CAREER: Gas-Phase Molecular Polaritons: A New Platform for Chemistry under Strong Light-Matter Coupling
Princeton University, Princeton NJ
Investigators
Abstract
With support from the Chemical Structure, Dynamics, and Mechanisms-A (CSDM-A) Program in the Division of Chemistry, Marissa Weichman of Princeton University is studying how gas-phase chemical processes proceed under strong interactions with light. When molecules are enclosed within an optical cavity, that is, in a device built from reflective mirrors that create a strong confined light field, new states called polaritons can form. These systems exhibit some of the unusual wave-like properties of light and also appear to demonstrate reactivity and photochemistry distinct from ordinary molecules.
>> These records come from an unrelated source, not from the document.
Lemma scalar_id_ok made r t :
  registry_ok made r → fits t → scalar_id t r = (Ok (id_value t), <[id_value t := t]> r) ∧ registry_ok (made ++ [t]) (<[id_value t := t]> r).
Proof.
  intros [Hf Hr] Ht. split.
  - unfold scalar_id. rewrite id_layout. done.
  - split; [intros x [Hx|Hx]%elem_of_app; [by apply Hf|apply list_elem_of_singleton in Hx as ->; done]|].
    intros i x. rewrite elem_of_app, list_elem_of_singleton. destruct (decide (i = id_value t)) as [->|Hi].
    + rewrite lookup_insert_eq. split; [intros [= <-]; split; [by right|done]|]. intros [[Hx|Hx] E]; [|by rewrite Hx].
      f_equal. symmetry. apply id_value_inj; [by apply Hf|done|done].
    + rewrite lookup_insert_ne by done. rewrite Hr. split; [intros [? ?]; split; [by left|done]|]. intros [[?|Hx] ?]; [done|]. by subst x.
Qed.

Lemma do_scalar_ok made r c :
  registry_ok made r → call_fits c →
  match do_scalar c r with
  | (Ok t, r') => registry_ok (made ++ [t]) r'
  | (Err _, r') => r' = r
  end.
Proof.
  intros Hr Hc.
  assert (∀ t, fits t → match (scalar_id t ;; mret t) r with (Ok t', r') => registry_ok (made ++ [t']) r' | (Err _, r') => r' = r end) as Hmake.
  { intros t Ht. destruct (scalar_id_ok made r t Hr Ht) as [E Hr']. unfold mbind, M_bind. by rewrite E. }
  destruct c as [size b|size b|e m|e m f nr]; cbn in Hc; cbn [do_scalar]; unfold int_, uint, float_IEEE754, float_.
  - apply Hmake. split; cbn; lia.
  - apply Hmake. split; cbn; lia.
  - unfold assert_. destruct ((0 <? m) && (0 <? e)) eqn:E; [|done]. apply andb_true_iff in E as [E1%Z.ltb_lt E2%Z.ltb_lt].
    apply (Hmake (mkScalar e m true 0 false IEEE_754)). split; cbn; lia.
  - unfold assert_. destruct ((0 <? m) && (0 <? e)) eqn:E; [|done]. apply andb_true_iff in E as [E1%Z.ltb_lt E2%Z.ltb_lt].
    destruct (bool_decide (nr = IEEE_754)); [done|]. apply (Hmake (mkScalar e m true 0 f nr)). split; cbn; lia.
Qed.

Lemma run_scalar_ok made r cs :
  registry_ok made r → Forall call_fits cs → registry_ok (made ++ (run_scalar cs r).1) (run_scalar cs r).2.
Proof.
  intros Hr Hcs. revert made r Hr. induction Hcs as [|c cs Hc _ IH]; intros made r Hr; cbn [run_scalar].
  { cbn. by rewrite app_nil_r. }
  pose proof (do_scalar_ok made r c Hr Hc) as H1. destruct (do_scalar c r) as [[t|e] r'].
  - specialize (IH _ _ H1). destruct (run_scalar cs r') as [l r'']. cbn in *. by rewrite <-app_assoc in IH.
  - subst r'. specialize (IH _ _ Hr). by destruct (run_scalar cs r) as [l r''].
Qed.

(** ** Ranges *)

(** The values an integer type stores. *)
Definition stored (t : ScalarType) (z : Z) : Prop :=
  if signed t then - 2 ^ mantissa t ≤ z < 2 ^ mantissa t else 0 ≤ z < 2 ^ mantissa t.

Lemma shl1_ok n : 0 ≤ n → shl1 n = Ok (2 ^ n).
Proof. intros Hn. unfold shl1. destruct (Z.ltb_spec n 0); [lia|]. by rewrite Z.shiftl_1_l. Qed.
(** *** Removals and additions commute *)

Lemma slot_remove_other s l i : i ∉ l → foldl slot_remove s l i = s i.
Proof.
  revert s. induction l as [|k l IH]; intros s Hi; [done|]. apply not_elem_of_cons in Hi as [Hne Hi].
  cbn. rewrite IH by done. unfold slot_remove. by rewrite decide_False.
Qed.

Lemma slot_remove_in s l i : i ∈ l → foldl slot_remove s l i = None.
Proof.
  revert s. induction l as [|k l IH]; intros s Hi; [by apply elem_of_nil in Hi|]. cbn. destruct (decide (i ∈ l)) as [Hl|Hl]; [by apply IH|].
  apply elem_of_cons in Hi as [->|Hi]; [|done]. rewrite slot_remove_other by done. unfold slot_remove. by rewrite decide_True.
Qed.

Lemma slot_add_other s l i : i ∉ l.*1 → foldl slot_add s l i = s i.
Proof.
  revert s. induction l as [|[k x] l IH]; intros s Hi; [done|]. apply not_elem_of_cons in Hi as [Hne Hi].
  cbn. rewrite IH by done. unfold slot_add. by rewrite decide_False.
Qed.

Lemma slot_add_ext s s' l i : i ∈ l.*1 ∨ s i = s' i → foldl slot_add s l i = foldl slot_add s' l i.
Proof.
  revert s s'. induction l as [|[k x] l IH]; intros s s' Hs; cbn.
  { by destruct Hs as [?%elem_of_nil|?]. }
  apply IH. unfold slot_add. cbn. destruct (decide (i = k)); [by right|]. destruct Hs as [[?|?]%elem_of_cons|?]; auto; done.
Qed.

Lemma slot_move_ext s s' l : (∀ i, s i = s' i) → ∀ i, foldl slot_move s l i = foldl slot_move s' l i.
Proof.
  revert s s'. induction l as [|[[a b] d] l IH]; intros s s' Hs i; cbn; [apply Hs|]. apply IH. intros j. unfold slot_move. by rewrite !Hs.
Qed.

(** The processors go through the additions first. *)
Lemma apply_update_added_first s u i :
  (∀ i, i ∈ removed u → i ∉ (added u).*1) → apply_update s u i = foldl slot_move (foldl slot_remove (foldl slot_add s (added u)) (removed u)) (moved u) i.
Proof.
  intros Hd. unfold apply_update. apply slot_move_ext. intros j. destruct (decide (j ∈ removed u)) as [Hj|Hj].
  - rewrite slot_add_other by by apply Hd. by rewrite !slot_remove_in.
  - rewrite (slot_remove_other (foldl slot_add s (added u))) by done. apply slot_add_ext. right. by apply slot_remove_other.
Qed.

(** ** Processors with a dict *)

Section process_dict_laws.
Context {T : Type} (truthy : T → bool) (new_state : SlotInfo → option T) (rel : option SlotInfo → option T → Prop).
Context (rel_none : rel None None).

(** The entry of each index fits the request there. *)
Definition entries_ok (s : Slots) (e : list (nat * T)) : Prop := NoDup e.*1 ∧ ∀ i, rel (s i) (dict_get e i).

Lemma process_added_ok s acc x :
  entries_ok s acc.1 → rel (Some x.2) (new_state x.2) → entries_ok (slot_add s x) (process_added new_state acc x).1.
Proof.
  destruct acc as [e b], x as [k i]. cbn. intros [Hnd He] Hr. unfold slot_add. cbn. destruct (new_state i) as [t|].
  - split; [by apply dict_set_NoDup|]. intros j. cbn. rewrite dict_get_set. by destruct (decide (j = k)).
  - split; [by apply dict_del_NoDup|]. intros j. cbn. rewrite dict_get_del by done. by destruct (decide (j = k)).
Qed.

Lemma process_removed_ok s acc i : entries_ok s acc.1 → entries_ok (slot_remove s i) (process_removed truthy acc i).1.
Proof.
  destruct acc as [e b]. cbn. intros [Hnd He]. split; [by apply dict_del_NoDup|]. intros j. unfold slot_remove.
  rewrite dict_get_del by done. by destruct (decide (j = i)).
Qed.

Lemma dict_set_opt_get (e : list (nat * T)) k (o : option T) j :
  dict_get (match o with Some x => dict_set e k x | None => e end) j = if decide (j = k) then match o with Some x => Some x | None => dict_get e k end else dict_get e j.
Proof. destruct o; [rewrite dict_get_set; by destruct (decide (j = k))|]. by destruct (decide (j = k)) as [->|]. Qed.

Lemma process_moved_ok s acc m : entries_ok s acc.1 → entries_ok (slot_move s m) (process_moved acc m).1.
Proof.
  destruct acc as [e u], m as [[a b] d]. cbn. intros [Hnd He].
  assert (NoDup (dict_del e a).*1) as Hnd1 by by apply dict_del_NoDup.
  assert (NoDup (dict_del (dict_del e a) b).*1) as Hnd2 by by apply dict_del_NoDup.
  pose proof (He a) as Ha. pose proof (He b) as Hb.
  destruct (dict_get e a) as [x|] eqn:Ea, (dict_get (dict_del e a) b) as [y|] eqn:Eb; rewrite dict_get_del in Eb by done;
    try (destruct d; rewrite ?bool_decide_eq_true_2, ?bool_decide_eq_false_2 by done); cbn;
    (split; [by repeat apply dict_set_NoDup|]; intros j; rewrite ?dict_get_set, ?dict_get_del by done; specialize (He j));
    repeat case_decide; subst; simplify_eq; rewrite ?Ea in *; try congruence; try done.
Qed.

Lemma fold_process_ok {A} (f : list (nat * T) * bool → A → list (nat * T) * bool) (g : Slots → A → Slots) (l : list A) (P : A → Prop) :
  (∀ s acc x, P x → entries_ok s acc.1 → entries_ok (g s x) (f acc x).1) →
  ∀ s acc, Forall P l → entries_ok s acc.1 → entries_ok (foldl g s l) (foldl f acc l).1.
Proof. intros Hf s acc HP. revert s acc. induction HP as [|x l Hx _ IH]; intros s acc He; [done|]. cbn. by apply IH, Hf. Qed.

Lemma process_empty b (rs : list nat) (ms : list MovedRequest) :
  (foldl process_moved (foldl (process_removed truthy) ([], b) rs) ms).1 = [].
Proof.
  assert (∃ b', foldl (process_removed truthy) ([], b) rs = ([], b')) as (b' & ->) by (induction rs as [|r rs IH]; [eauto|exact IH]).
  assert (∃ b'', foldl process_moved ([], b') ms = ([], b'')) as (b'' & ->); [|done].
  induction ms as [|[[i j] d] ms IH]; [eauto|exact IH].
Qed.
(** Reads an element known to be there. *)
Ltac arr_step H :=
  unfold Datatypes.id; cbn [num_blocks_per_row block_table set_num_blocks set_block_table];
  rewrite (arr_get_ok _ _ _ H); apply wp_lift_res; [|done]; intros ? [= <-]; cbn beta; wp_steps.

Lemma append_row_spec n t i ids ks :
  table_ok n t → row_blocks t i = Some ks → (length ks + length (kernel_ids t ids) ≤ max_num_blocks_per_req t)%nat →
  row_op n (append_row ids i) t (λ j, if decide (j = i) then Some (ks ++ kernel_ids t ids) else row_blocks t j).
Proof.
  intros Hok Hks Hcap. unfold row_op, append_row. case_bool_decide as He.
  { destruct ids; [|done]. apply wp_ret. split; [done|]. split; [done|]. intros j. rewrite kernel_ids_nil, app_nil_r. destruct (decide (j = i)) as [->|]; done. }
  assert (i < n)%nat as Hi.
  { destruct Hok as (<- & _). unfold row_blocks in Hks. destruct (num_blocks_per_row t !! i) eqn:E; [|done]. by eapply lookup_lt_Some. }
  destruct (row_lookup n t i Hok Hi) as (k & cells & Hk & Hc & Hlen & Hle & Hrow). rewrite Hrow in Hks. injection Hks as <-.
  rewrite length_take, Nat.min_l in Hcap by lia.
  wp_steps. arr_step Hk.
  arr_step Hc.
  rewrite slice_set_ok by lia. apply wp_lift_res; [|done]. intros a [= <-]. apply wp_modify.
  set (cells' := take k cells ++ _ ++ _).
  assert (length cells' = max_num_blocks_per_req t) as Hlen'.
  { unfold cells'. rewrite !length_app, length_take, length_drop. cbn -[kernel_ids]. lia. }
  destruct (write_row n t i (k + length (kernel_ids t ids)) cells' Hok Hi Hlen' ltac:(lia)) as [Hok' Hr].
  split; [exact Hok'|]. split; [done|]. intros j. etrans; [apply Hr|]. destruct (decide (j = i)); [|done]. f_equal.
  unfold cells'. rewrite app_assoc, take_app_length'; [done|]. rewrite length_app, length_take. cbn -[kernel_ids]. lia.
Qed.

Lemma add_row_spec n t i ids :
  table_ok n t → (i < n)%nat → (length (kernel_ids t ids) ≤ max_num_blocks_per_req t)%nat →
  row_op n (add_row ids i) t (λ j, if decide (j = i) then Some (kernel_ids t ids) else row_blocks t j).
Proof.
  intros Hok Hi Hcap. unfold row_op, add_row. destruct (row_lookup n t i Hok Hi) as (k & cells & Hk & Hc & Hlen & Hle & Hrow).
  wp_steps. unfold Datatypes.id, arr_set. rewrite bool_decide_eq_true_2 by (by eapply lookup_lt_Some). apply wp_lift_res; [|done]. intros a [= <-]. wp_steps.
  assert (set_num_blocks (λ _, <[i := 0%nat]> (num_blocks_per_row t)) t = set_num_blocks (<[i := 0%nat]>) (set_block_table (<[i := cells]>) t)) as ->.
  { unfold set_num_blocks, set_block_table. cbn -[insert]. by rewrite (list_insert_id (block_table t)). }
  destruct (write_row n t i 0 cells Hok Hi Hlen ltac:(lia)) as [Hok' Hr]. set (t1 := set_num_blocks _ _) in *.
  assert (row_blocks t1 i = Some []) as Hr1 by by rewrite Hr, decide_True.
  assert (same_shape t t1) as Hs by done.
  eapply wp_mono; [apply (append_row_spec n t1 i ids [] Hok' Hr1); rewrite (same_shape_ids t t1) by done; cbn; exact Hcap| |done].
  cbn beta. intros _ t' (Hok2 & Hs2 & Hr2). split; [done|]. split; [exact Hs2|]. intros j. rewrite Hr2, Hr, (same_shape_ids t t1) by done. by destruct (decide (j = i)).
Qed.

Lemma clear_row_spec n t i :
  table_ok n t → (i < n)%nat → row_op n (clear_row i) t (λ j, if decide (j = i) then Some [] else row_blocks t j).
Proof.
  intros Hok Hi. unfold row_op, clear_row. destruct (row_lookup n t i Hok Hi) as (k & cells & Hk & Hc & Hlen & Hle & Hrow).
  wp_steps. arr_step Hk.
  - arr_step Hc. set (cells' := replicate _ _ ++ _).
    assert (length cells' = max_num_blocks_per_req t) as Hlen' by (unfold cells'; rewrite length_app, length_replicate, length_drop; lia).
    destruct (write_row n t i 0 cells' Hok Hi Hlen' ltac:(lia)) as [Hok' Hr]. split; [exact Hok'|]. by split.
  - destruct (write_row n t i 0 cells Hok Hi Hlen ltac:(lia)) as [Hok' Hr].
    assert (set_num_blocks (<[i := 0%nat]>) t = set_num_blocks (<[i := 0%nat]>) (set_block_table (<[i := cells]>) t)) as E.
    { unfold set_num_blocks, set_block_table. cbn -[insert]. by rewrite (list_insert_id (block_table t)). }
    rewrite <-E in Hok', Hr. split; [exact Hok'|]. by split.
Qed.

Lemma move_row_spec n t src tgt :
  table_ok n t → (src < n)%nat → (tgt < n)%nat →
  row_op n (move_row src tgt) t (λ j, if decide (j = tgt) then row_blocks t src else row_blocks t j).
Proof.
  intros Hok Hs Ht. unfold row_op, move_row.
  destruct (row_lookup n t src Hok Hs) as (k & cells & Hk & Hc & Hlen & Hle & Hrow).
  destruct (row_lookup n t tgt Hok Ht) as (k' & cells' & Hk' & Hc' & Hlen' & Hle' & Hrow').
  wp_steps. arr_step Hk.
  arr_step Hc.
  arr_step Hc'. set (new := take _ _ ++ _).
  assert (length new = max_num_blocks_per_req t) as Hnew by (unfold new; rewrite length_app, length_take, length_drop; lia).
  destruct (write_row n t tgt k new Hok Ht Hnew ltac:(lia)) as [Hok' Hr]. split; [exact Hok'|]. split; [done|]. intros j. etrans; [apply Hr|].
  destruct (decide (j = tgt)); [|done]. rewrite Hrow. f_equal. unfold new. rewrite take_app_length'; [done|]. rewrite length_take. lia.
Qed.

Lemma swap_row_spec n t src tgt :
  table_ok n t → (src < n)%nat → (tgt < n)%nat →
  row_op n (swap_row src tgt) t (λ j, if decide (j = tgt) then row_blocks t src else if decide (j = src) then row_blocks t tgt else row_blocks t j).
Proof.
  intros Hok Hs Ht. unfold row_op, swap_row.
  destruct (row_lookup n t src Hok Hs) as (k & cells & Hk & Hc & Hlen & Hle & Hrow).
  destruct (row_lookup n t tgt Hok Ht) as (k' & cells' & Hk' & Hc' & Hlen' & Hle' & Hrow').
  wp_steps. arr_step Hk.
  arr_step Hk'.
  arr_step Hc.
  arr_step Hc'.
  destruct (write_row n t src k' cells' Hok Hs Hlen' Hle') as [Hok1 Hr1]. set (t1 := set_num_blocks _ (set_block_table _ t)) in Hok1, Hr1.
  destruct (write_row n t1 tgt k cells Hok1 Ht Hlen Hle) as [Hok2 Hr2].
  split; [exact Hok2|]. split; [done|]. intros j. etrans; [apply Hr2|]. rewrite Hr1, Hrow, Hrow'. done.
Qed.

(** *** All groups *)

Lemma each_table_spec i (f : nat → M BlockTable unit) (R : nat → BlockTable → BlockTable → Prop) ts :
  (∀ g t, ts !! g = Some t → wp (f (i + g)%nat) (λ _ t', R (i + g)%nat t t') no_exn t) →
  wp (each_table i f) (λ _ ts', length ts' = length ts ∧ ∀ g t', ts' !! g = Some t' → ∃ t, ts !! g = Some t ∧ R (i + g)%nat t t') no_exn ts.
Proof.
  revert i. induction ts as [|t ts IH]; intros i Hf; unfold wp; cbn [each_table].
  { split; [done|]. intros g t' Hg. by rewrite lookup_nil in Hg. }
  pose proof (Hf 0%nat t eq_refl) as H0. rewrite Nat.add_0_r in H0. unfold wp in H0. destruct (f i t) as [[[]|e] t']; [|done].
  specialize (IH (S i)). unfold wp in IH. destruct (each_table (S i) f ts) as [[[]|e] ts']; cycle 1.
  { apply IH. intros g t0 Hg. specialize (Hf (S g) t0 Hg). by rewrite Nat.add_succ_r in Hf. }
  destruct IH as [Hl Hts]; [intros g t0 Hg; specialize (Hf (S g) t0 Hg); by rewrite Nat.add_succ_r in Hf|].
  split; [cbn; lia|]. intros [|g] t0 Hg; cbn in Hg.
  - injection Hg as <-. exists t. split; [done|]. by rewrite Nat.add_0_r.
  - destruct (Hts g t0 Hg) as (t1 & Ht1 & HR). exists t1. split; [done|]. by rewrite Nat.add_succ_r.
Qed.

(** ** The slot mapping *)

(** Context parallelism: the interleaving divides the block size. *)
Definition parallel_ok (t : BlockTable) : Prop :=
  0 < block_size t ∧ 0 < total_cp_world_size t ∧ 0 ≤ total_cp_rank t < total_cp_world_size t ∧
  0 < cp_kv_cache_interleave_size t ∧ block_size t mod cp_kv_cache_interleave_size t = 0.

Section slots.
Context (t : BlockTable) (Hp : parallel_ok t).
Local Abbreviation B := (block_size t).
Local Abbreviation W := (total_cp_world_size t).
Local Abbreviation I := (cp_kv_cache_interleave_size t).

(** The offset of a position in its virtual block. *)
Lemma virtual_offset pos : pos - block_index t pos * (B * W) = pos mod (B * W).
Proof. unfold block_index. destruct Hp as (HB & HW & _). rewrite Z.mod_eq by nia. lia. Qed.

Lemma local_offset_range pos : 0 ≤ local_block_offset t pos < B.
Proof.
  unfold local_block_offset. rewrite virtual_offset. pose proof Hp as (HB & HW & _ & HI & Hd).
  pose proof (Z.mod_pos_bound pos (B * W) ltac:(nia)) as Ho. set (o := pos mod (B * W)) in *.
  apply Z.mod_divide in Hd as [k Hk]; [|lia]. pose proof (Z.mod_pos_bound o I HI).
  assert (0 ≤ o / (W * I)) by (apply Z.div_pos; nia).
  assert (o / (W * I) < k) by (apply Z.div_lt_upper_bound; nia). nia.
Qed.

(** A local position is determined by its block and its offset. *)
Lemma local_offset_inj p q :
  is_local t p = true → is_local t q = true → block_index t p = block_index t q → local_block_offset t p = local_block_offset t q → p = q.
Proof.
  unfold is_local, local_block_offset. rewrite !virtual_offset. pose proof Hp as (HB & HW & _ & HI & _).
  intros Lp%bool_decide_eq_true Lq%bool_decide_eq_true Hb Ho.
  assert (∀ x, x = block_index t x * (B * W) + x mod (B * W)) as Hx by (intros x; pose proof (virtual_offset x); lia).
  rewrite (Hx p), (Hx q), Hb. f_equal. set (a := p mod (B * W)) in *. set (b := q mod (B * W)) in *.
  assert (∀ x, x = (x / (W * I)) * (W * I) + (x / I mod W) * I + x mod I) as Hsplit.
  { intros x. rewrite (Z.mul_comm W I), <-Z.div_div by lia. pose proof (Z.div_mod x I ltac:(lia)). pose proof (Z.div_mod (x / I) W ltac:(lia)). nia. }
  rewrite (Hsplit a), (Hsplit b), Lp, Lq.
  pose proof (Z.mod_pos_bound a I HI). pose proof (Z.mod_pos_bound b I HI).
  assert (a / (W * I) = b / (W * I) ∧ a mod I = b mod I) as [-> ->]; [|done].
  destruct (Z.lt_total (a / (W * I)) (b / (W * I))) as [|[|]]; nia.
Qed.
The principles governing the chemistry of polaritonic molecules are not currently well understood. The Weichman Lab is studying the low-temperature chemistry of isolated, gas-phase molecules under strong cavity coupling to elucidate how the simplest molecular polaritons behave. These discoveries have the potential to inform practical applications for polaritonic technologies in chemistry, materials science, and quantum information science. Professor Weichman is also reforming undergraduate quantum chemistry coursework at Princeton with the goal of broadening participation in the quantum science research community and workforce. The Weichman Lab will focus on pristine gas-phase measurements wherein polariton reaction dynamics can be studied with quantum-state-specificity and without the complications of solvation. While molecular polaritons are now well established in liquids and in solid-state systems, attaining sufficiently strong light-matter interactions for gas-phase molecules has remained a challenge. The Weichman Lab accesses the regime of gas-phase strong coupling at cryogenic temperatures where molecular partition functions are small and inhomogeneous linewidths are narrow. A cryogenic buffer gas cell allows for the preparation of cold, dense molecular ensembles. This source is combined with a feedback-stabilized Fabry-Pérot optical cavity and precision laser scheme to engineer strong coupling of individual rovibrational transitions in gas-phase molecules. The Weichman Lab will harness this apparatus to investigate how benchmark chemical processes, including bimolecular reactions, photodissociation, and photoisomerization, occur under cavity coupling. This award reflects NSF's statutory mission and has been deemed worthy of support through evaluation using the Foundation's intellectual merit and broader impacts review criteria.